Общая палата
Когда я пришел в дом для престарелых навестить тетю Ааг, она лежала в палате для больных, но, судя по ее внешнему виду, ни в какой помощи не нуждалась.
— Что принес? — спросила она из груды подушек.
— Вот, фрукты, — ответил я, приподнимая сумку.
— Шоколада опять нет, — раздраженно заметила она. — Ну ладно, давай сюда.
Она выхватила у меня сумку и самозабвенно принялась поглощать сливы, отчего разговор наш совершенно угас и мне осталось лишь глазеть по сторонам. Больничная палата оказалась самым приятным местом в этой богадельне. Восемь застеленных белоснежным бельем коек стояли в ряд, четыре из них пустовали. Рядом с тетей лежала древняя старушонка; закрыв глаза и до подбородка натянув одеяло, она безостановочно выводила дребезжащим голоском:
— Сестра… сестра… сестра…
— Эта больше не может держать верхнее «до», — небрежно бросила тетя и взяла следующую сливу.
— Послушай, заткнись ты хоть на минуту! — закричала худая женщина, лежавшая у окна. — У сестры нет времени на твои занудства.
— Сестра… сестра… — упорно тянула старушка.
— У нее в Индонезии был дом, набитый слугами, — пояснила тетя. — На каждый горшок по лакею. Но здесь-то все по-другому.
На четвертой кровати маленькая, почти лысая бабуля с бессмысленной улыбкой кивала молодой посетительнице, которая принесла ей цветы и положила на белое покрывало.
— Ты не знаешь, чего сегодня на обед? — крикнула худая от окна.
— Нет. Наверняка опять, какая-нибудь бурда, — отозвалась тетя.
— Угости меня сливкой, — попросила худая.

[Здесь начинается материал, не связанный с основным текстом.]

(* ===== verification/TextViewThms.v ===== *)
(** * Bounded text views: what the pages show

    Against the lines of a text as a reference: a page holds consecutive whole
    lines, stays in its budget and says where to go on; an artifact is its source
    with long lines cut into pieces; following the offsets from the first page of
    an artifact shows all of it. *)

From stdpp Require Import base list strings pretty.
From Stdlib Require Import ZArith Lia Ascii.
From S2P Require Import Prelude PyData PyStr Json PyText JsonText TextView.

(** ** Lengths *)

Lemma tlen_app a b : tlen (a ++ b) = tlen a + tlen b.
Proof. unfold tlen. rewrite length_app. lia. Qed.
Lemma tlen_nonneg t : 0 <= tlen t.
Proof. unfold tlen. lia. Qed.

Lemma escaped_char_range c : 1 <= escaped_char c <= 6.
Proof. unfold escaped_char. repeat case_match; lia. Qed.

Lemma escaped_length_app a b : escaped_length (a ++ b) = escaped_length a + escaped_length b.
Proof. induction a as [|c a IH]; [done|]. simpl. rewrite IH. lia. Qed.

Lemma escaped_length_range t : tlen t <= escaped_length t <= 6 * tlen t.
Proof.
  induction t as [|c t IH]; [done|]. unfold tlen in *. simpl. pose proof (escaped_char_range c). lia.
Qed.

(** Text whose characters stand for themselves in JSON. *)
Definition plain (t : text) : Prop := escaped_length t = tlen t.

Lemma plain_app a b : plain a -> plain b -> plain (a ++ b).
Proof. unfold plain. rewrite escaped_length_app, tlen_app. lia. Qed.

Lemma escaped_length_json s : escaped_length (txt s) = slen (json_string s) - 2.
Proof.
  assert (Hc : forall c, escaped_char (scode c) = slen (json_escape c)).
  { intros c. destruct c as [[] [] [] [] [] [] [] []]; vm_compute; reflexivity. }
  unfold json_string, slen. simpl. rewrite length_sapp. simpl.
  enough (escaped_length (txt s) = slen (json_escapes s)) as -> by (unfold slen; lia).
  induction s as [|c s IH]; [done|]. simpl. rewrite IH, Hc. unfold slen. rewrite length_sapp. lia.
Qed.

(** ** Decimal numbers *)

Lemma txt_app a b : txt (a +:+ b) = txt a ++ txt b.
Proof. induction a as [|c a IH]; [done|]. simpl. by rewrite IH. Qed.

Lemma tlen_txt s : tlen (txt s) = slen s.
Proof. unfold tlen, slen. induction s as [|c s IH]; [done|]. simpl in *. lia. Qed.

Lemma digits_text d n s :
  (n < 10 ^ N.of_nat d)%N -> exists t, pretty_N_go n s = t +:+ s /\ plain (txt t) /\ slen t <= Z.of_nat d.
Proof.
  revert n s. induction d as [|d IH]; intros n s Hn.
  - replace n with 0%N by (simpl in Hn; lia). exists "". rewrite pretty_N_go_0. done.
  - destruct (decide (n = 0)%N) as [->|Hz].
    { exists "". rewrite pretty_N_go_0. split_and!; [done|done|unfold slen; simpl; lia]. }
    rewrite pretty_N_go_step by lia.
    destruct (IH (n `div` 10)%N (String (pretty_N_char (n `mod` 10)) s)) as (t & Ht & Hp & Hl).
    { apply N.Div0.div_lt_upper_bound. rewrite Nat2N.inj_succ, N.pow_succ_r' in Hn. done. }
    exists (t +:+ String (pretty_N_char (n `mod` 10)) ""). split_and!.
    + by rewrite Ht, sapp_assoc.
    + rewrite txt_app. apply plain_app; [done|].
      assert (n `mod` 10 < 10)%N as Hm by (by apply N.mod_lt). set (m := (n `mod` 10)%N) in *. clearbody m.
      assert (m = 0 \/ m = 1 \/ m = 2 \/ m = 3 \/ m = 4 \/ m = 5 \/ m = 6 \/ m = 7 \/ m = 8 \/ m = 9)%N as Hc by lia.
      destruct Hc as [->|[->|[->|[->|[->|[->|[->|[->|[->| ->]]]]]]]]]; done.
    + unfold slen in *. rewrite length_sapp. simpl. lia.
Qed.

— И не подумаю, — ответила тетя с набитым ртом. — Ты-то никого не угощаешь, одна все лопаешь.
— Что с ней? — тихо спросил я.
— Ерунда, — сказала тетя. — Ревматизмом ее скрючило, вот она и ждет сестру, чтобы та ее посадила. Ведь если ее на ноги поставить, она мигом побежит. И будет целый день шастать. И везде совать свой нос, потому что жуткая стерва. У нее был свой кабак, раньше…
— Сестра… сестра…
Внезапно дверь отворилась, и в палату солнечным зайчиком впорхнула необычайно хорошенькая девушка лет шестнадцати. Она склонилась над взывающей старушкой и спросила:
— Да, милая, что случилось?
— Ты сестра? — спросила старушка, все еще не раскрывая глаз.
— Нет, милая, я санитарка, — весело ответила девушка. — Утку, да?
— Мне нужно сесть. На стул. Так велел доктор.
— Пока не могу, милая, — покачала головой санитарка. — У меня нет времени. Сначала я должна принести вам по чашечке чаю.
И она заспешила к двери, явно обремененная тысячью дел.
— Что нам дадут на обед? — крикнула женщина у окна.
Но санитарки уже и след простыл.
— Сестра… сестра… — вновь завела старуха.
Посетительница, принесшая цветы, распрощалась и направилась к выходу легкой поступью человека, внезапно скинувшего с себя бремя лет. Продолжая улыбаться ей вслед, бабуля сидела на кровати и сжимала в руке букет. Потом со значением сообщила:
— Это моя дочь. Та, что принесла цветы.
— Окстись, чего болтаешь, — живо отозвался пронзительный голос от окна. — Это твоя внучка.
Лицо бабули с цветами съежилось в тревожную гримасу.
— Нет же, — сказала она. — Это моя дочь.
— Твоя дочь давно умерла, — срезана лежавшая у окна.
— У этой совсем память отшибло, — по-деловому прокомментировала тетя.
— Врешь ты! — плаксиво воскликнула бабуля. — Это моя дочь… моя дочь…
Она вытянулась на кровати, пряча лицо в подушке. Цветы соскользнули на пол.
— Посмотри, что ты делаешь, — сказала тетя. — Твои красивые цветы…
— Сестра… сестра… — звала старушка рядом с нами. — Я хочу сесть!